- **TASK MATERIAL**:
(* ===== verification/Model.v ===== *)
(** * Model types and live statistics (crates/lodger-core/src/model)

    The objects that Lodger shows, the maps from libvirt's numeric codes, and the
    computation of rates from two samples of counters.  [f64] is IEEE 754
    binary64: the operations are those of Stdlib's [SpecFloat] at precision 53
    and exponent bound 1024, which compute the correctly rounded result. *)

From Stdlib Require Import SpecFloat.
From S2P Require Import Prelude Text.

(** A UUID is its 128-bit value; the program only compares and prints it. *)
Abbreviation Uuid := Z.

(** ** Objects *)

Record HostInfo := {
  hostname : str;
  libvirt_version : str;
  host_cpus : Z;
  host_memory_kib : Z
}.

Inductive VmState :=
  NoState | Running | Blocked | Paused | ShuttingDown | Shutoff | Crashed | Suspended | VmUnknown.

#[export] Instance VmState_eq_dec : EqDecision VmState.
Proof. solve_decision. Defined.

Definition VmState_from_code (code : Z) : VmState :=
  match code with
  | 0 => NoState
  | 1 => Running
  | 2 => Blocked
  | 3 => Paused
  | 4 => ShuttingDown
  | 5 => Shutoff
  | 6 => Crashed
  | 7 => Suspended
  | _ => VmUnknown
  end.

Record Vm := {
  vm_uuid : Uuid;
  vm_name : str;
  vm_state : VmState;
  vm_vcpus : Z;
  vm_memory_kib : Z;
  vm_persistent : bool;
  vm_autostart : bool;
  vm_has_vnc : bool
}.

Inductive PoolState :=
  PoolInactive | PoolBuilding | PoolRunning | PoolDegraded | PoolInaccessible | PoolUnknown.

Definition PoolState_from_code (code : Z) : PoolState :=
  match code with
  | 0 => PoolInactive
  | 1 => PoolBuilding
  | 2 => PoolRunning
  | 3 => PoolDegraded
  | 4 => PoolInaccessible
  | _ => PoolUnknown
  end.

Record Pool := {
  pool_uuid : Uuid;
  pool_name : str;
  pool_state : PoolState;
  pool_capacity_bytes : Z;
  pool_allocation_bytes : Z;
  pool_available_bytes : Z;
  pool_persistent : bool;
  pool_autostart : bool
}.

Record Network := {
  network_uuid : Uuid;
  network_name : str;
  network_active : bool;
  network_persistent : bool;
  network_autostart : bool;
  network_bridge : option str
}.

Inductive VolumeKind := VolFile | VolBlock | VolDir | VolNetwork | VolNetDir | VolPloop | VolUnknown.

Definition VolumeKind_from_code (code : Z) : VolumeKind :=
  match code with
  | 0 => VolFile
  | 1 => VolBlock
  | 2 => VolDir
  | 3 => VolNetwork
  | 4 => VolNetDir
  | 5 => VolPloop
  | _ => VolUnknown
  end.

- **EXERCISE REQUIREMENTS**: Every entry above must be reproduced exactly.

- **SOLVED PROBLEM**:
(* ===== verification/Model.v ===== *)
(** * Model types and live statistics (crates/lodger-core/src/model)

    The objects that Lodger shows, the maps from libvirt's numeric codes, and the
    computation of rates from two samples of counters.  [f64] is IEEE 754
    binary64: the operations are those of Stdlib's [SpecFloat] at precision 53
    and exponent bound 1024, which compute the correctly rounded result. *)

From Stdlib Require Import SpecFloat.
From S2P Require Import Prelude Text.

(** A UUID is its 128-bit value; the program only compares and prints it. *)
Abbreviation Uuid := Z.

(** ** Objects *)

Record HostInfo := {
  hostname : str;
  libvirt_version : str;
  host_cpus : Z;
  host_memory_kib : Z
}.

Inductive VmState :=
  NoState | Running | Blocked | Paused | ShuttingDown | Shutoff | Crashed | Suspended | VmUnknown.

#[export] Instance VmState_eq_dec : EqDecision VmState.
Proof. solve_decision. Defined.

Definition VmState_from_code (code : Z) : VmState :=
  match code with
  | 0 => NoState
  | 1 => Running
  | 2 => Blocked
  | 3 => Paused
  | 4 => ShuttingDown
  | 5 => Shutoff
  | 6 => Crashed
  | 7 => Suspended
  | _ => VmUnknown
  end.

Record Vm := {
  vm_uuid : Uuid;
  vm_name : str;
  vm_state : VmState;
  vm_vcpus : Z;
  vm_memory_kib : Z;
  vm_persistent : bool;
  vm_autostart : bool;
  vm_has_vnc : bool
}.

Inductive PoolState :=
  PoolInactive | PoolBuilding | PoolRunning | PoolDegraded | PoolInaccessible | PoolUnknown.

Definition PoolState_from_code (code : Z) : PoolState :=
  match code with
  | 0 => PoolInactive
  | 1 => PoolBuilding
  | 2 => PoolRunning
  | 3 => PoolDegraded
  | 4 => PoolInaccessible
  | _ => PoolUnknown
  end.

Record Pool := {
  pool_uuid : Uuid;
  pool_name : str;
  pool_state : PoolState;
  pool_capacity_bytes : Z;
  pool_allocation_bytes : Z;
  pool_available_bytes : Z;
  pool_persistent : bool;
  pool_autostart : bool
}.

Record Network := {
  network_uuid : Uuid;
  network_name : str;
  network_active : bool;
  network_persistent : bool;
  network_autostart : bool;
  network_bridge : option str
}.

Inductive VolumeKind := VolFile | VolBlock | VolDir | VolNetwork | VolNetDir | VolPloop | VolUnknown.

Definition VolumeKind_from_code (code : Z) : VolumeKind :=
  match code with
  | 0 => VolFile
  | 1 => VolBlock
  | 2 => VolDir
  | 3 => VolNetwork
  | 4 => VolNetDir
  | 5 => VolPloop
  | _ => VolUnknown
  end.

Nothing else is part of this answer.